Trials / Terminated
TerminatedNCT04002310
A Study to Test How Well Different Doses of BI 754132 Are Tolerated in Patients With an Advanced Form of Age-related Macular Degeneration Called Geographic Atrophy
Safety, Tolerability and Pharmacokinetics of Single Rising Intravitreal Doses and Multiple Intravitreal Dosing of BI 754132 in Patients With Geographic Atrophy Secondary to Age-related Macular Degeneration (Open Label, Non-randomized, Uncontrolled).
- Status
- Terminated
- Phase
- Phase 1
- Study type
- Interventional
- Enrollment
- 18 (actual)
- Sponsor
- Boehringer Ingelheim · Industry
- Sex
- All
- Age
- 50 Years
- Healthy volunteers
- Not accepted
Summary
This is a study in adults with geographic atrophy, an advanced form of age-related macular degeneration. The purpose of this study is to find out how well different doses of BI 754132 are tolerated. The participants are in the study for about 4 months. During this time, they visit the study site about 10 times. Participants receive 1 injection of BI 754132 directly into one of the eyes affected by geographic atrophy. In this study, BI 754132 is given to humans for the first time.

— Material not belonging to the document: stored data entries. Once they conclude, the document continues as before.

(** The checks of [handle_binary] before its [match payload]. *)
Definition decode_server_frame (encoded : bytes)
    : result SignalingClientError (text * SignalingServerFrame_Payload) :=
  fail_if (MAX_SIGNALING_SERVICE_FRAME_BYTES <? len encoded) SC_FrameTooLarge;;
  frame ← ok_or (decode (A:=SignalingServerFrame) encoded) SC_InvalidFrame;
  version ← ok_or (SignalingServerFrame_protocol_version frame) SC_ProtocolUnsupported;
  fail_if (negb (ProtocolVersion_major version =? PROTOCOL_MAJOR_VERSION))
          SC_ProtocolUnsupported;;
  payload ← ok_or (SignalingServerFrame_payload frame) SC_UnexpectedPayload;
  mret (SignalingServerFrame_request_id frame, payload).

Definition handle_binary (encoded : bytes) : SP SignalingEvent :=
  '(request_id, payload) ← lift (decode_server_frame encoded);
  handle_payload request_id payload.
End Decoding.

(** * The outbox *)

Record SignalingOutbox := { so_capacity : Z; so_frames : list bytes }.

Definition SignalingOutbox_new (capacity : Z) : result SignalingClientError SignalingOutbox :=
  fail_if (capacity =? 0) SC_InvalidQueueCapacity;;
  mret {| so_capacity := capacity; so_frames := [] |}.

Definition SignalingOutbox_try_push (frame : bytes)
    : M SignalingOutbox SignalingClientError unit :=
  self ← get;
  fail_if (MAX_SIGNALING_SERVICE_FRAME_BYTES <? len frame) SC_FrameTooLarge;;
  fail_if (so_capacity self <=? len (so_frames self)) SC_QueueFull;;
  put {| so_capacity := so_capacity self; so_frames := so_frames self ++ [frame] |}.

Definition SignalingOutbox_pop (self : SignalingOutbox) : option bytes * SignalingOutbox :=
  match so_frames self with
  | [] => (None, self)
  | frame :: rest => (Some frame, {| so_capacity := so_capacity self; so_frames := rest |})
  end.

(** * The endpoint policy *)

(** [std::net::Ipv4Addr] by its octets, [Ipv6Addr] by its segments. *)
Record Ipv4Addr := { v4_0 : Z; v4_1 : Z; v4_2 : Z; v4_3 : Z }.

Record Ipv6Addr := { v6_0 : Z; v6_1 : Z; v6_2 : Z; v6_3 : Z; v6_4 : Z; v6_5 : Z; v6_6 : Z;
                     v6_7 : Z }.

(** [Ipv4Addr::is_private] and [is_loopback], [Ipv6Addr::is_unique_local] and [is_loopback]. *)
Definition v4_is_private (a : Ipv4Addr) : bool :=
  (v4_0 a =? 10)
  || ((v4_0 a =? 172) && (16 <=? v4_1 a) && (v4_1 a <=? 31))
  || ((v4_0 a =? 192) && (v4_1 a =? 168)).

Definition v4_is_loopback (a : Ipv4Addr) : bool := v4_0 a =? 127.

Definition v6_is_unique_local (a : Ipv6Addr) : bool := Z.land (v6_0 a) 65024 =? 64512.

Definition v6_is_loopback (a : Ipv6Addr) : bool :=
  (v6_0 a =? 0) && (v6_1 a =? 0) && (v6_2 a =? 0) && (v6_3 a =? 0) && (v6_4 a =? 0)
  && (v6_5 a =? 0) && (v6_6 a =? 0) && (v6_7 a =? 1).

(** The [Host] of the url crate, as [match url.host()] takes it apart. *)
Inductive UrlHost :=
| Host_Domain (domain : text)
| Host_Ipv4 (address : Ipv4Addr)
| Host_Ipv6 (address : Ipv6Addr).

(** [url::Url] with the accessors the policy calls. *)
Class UrlParser (Url : Type) := {
  url_parse : text → option Url;
  url_username : Url → text;
  url_password : Url → option text;
  url_scheme : Url → text;
  url_host : Url → option UrlHost
}.

(** [cfg!(debug_assertions)] is [debug_build]; the environment variable is [requested]. *)
Definition insecure_lan_signaling_enabled (debug_build : bool) (requested : option text) : bool :=
  debug_build && bool_decide (requested = Some (lit "true")).

Section Endpoint.
Context `{UrlParser Url}.

Definition is_private_network_address (url : Url) : bool :=
  match url_host url with
  | Some (Host_Ipv4 address) => v4_is_private address
  | Some (Host_Ipv6 address) => v6_is_unique_local address
  | Some (Host_Domain _) | None => false
  end.

Definition is_loopback (url : Url) : bool :=
  match url_host url with
  | Some (Host_Domain domain) => eq_ignore_ascii_case domain (lit "localhost")
  | Some (Host_Ipv4 address) => v4_is_loopback address
  | Some (Host_Ipv6 address) => v6_is_loopback address
  | None => false
  end.

Definition validate_signaling_endpoint_with_policy (endpoint : text) (allow_insecure_lan : bool)
    : result SignalingClientError unit :=
  fail_if (MAX_SIGNALING_ENDPOINT_UTF8_BYTES <? text_len endpoint) SC_InvalidEndpoint;;
  url ← ok_or (url_parse endpoint) SC_InvalidEndpoint;
  fail_if (negb (bool_decide (url_username url = [])) || is_some (url_password url))
          SC_EndpointCredentials;;
  if decide (url_scheme url = lit "wss") then mret ()
  else if decide (url_scheme url = lit "ws") then
    if is_loopback url then mret ()
    else if allow_insecure_lan && is_private_network_address url then mret ()
    else mthrow SC_InsecureEndpoint
  else mthrow SC_InvalidEndpoint.

Definition validate_signaling_endpoint (debug_build : bool) (requested : option text)
    (endpoint : text) : result SignalingClientError unit :=
  validate_signaling_endpoint_with_policy endpoint
    (insecure_lan_signaling_enabled debug_build requested).
End Endpoint.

The doctors compare how well participants tolerate the different doses of BI 754132. The doctors also regularly check the general health of the participants.
Conditions
Interventions
| Type | Name | Description |
|---|---|---|
| DRUG | BI 754132 | One single injection |
Timeline
- Start date
- 2019-07-26
- Primary completion
- 2022-08-09
- Completion
- 2022-08-09
- First posted
- 2019-06-28
- Last updated
- 2023-09-15
- Results posted
- 2023-09-15
Locations
13 sites across 2 countries: United States, United Kingdom
Regulatory
- FDA-regulated drug study
Source: ClinicalTrials.gov record NCT04002310. Inclusion in this directory is not an endorsement.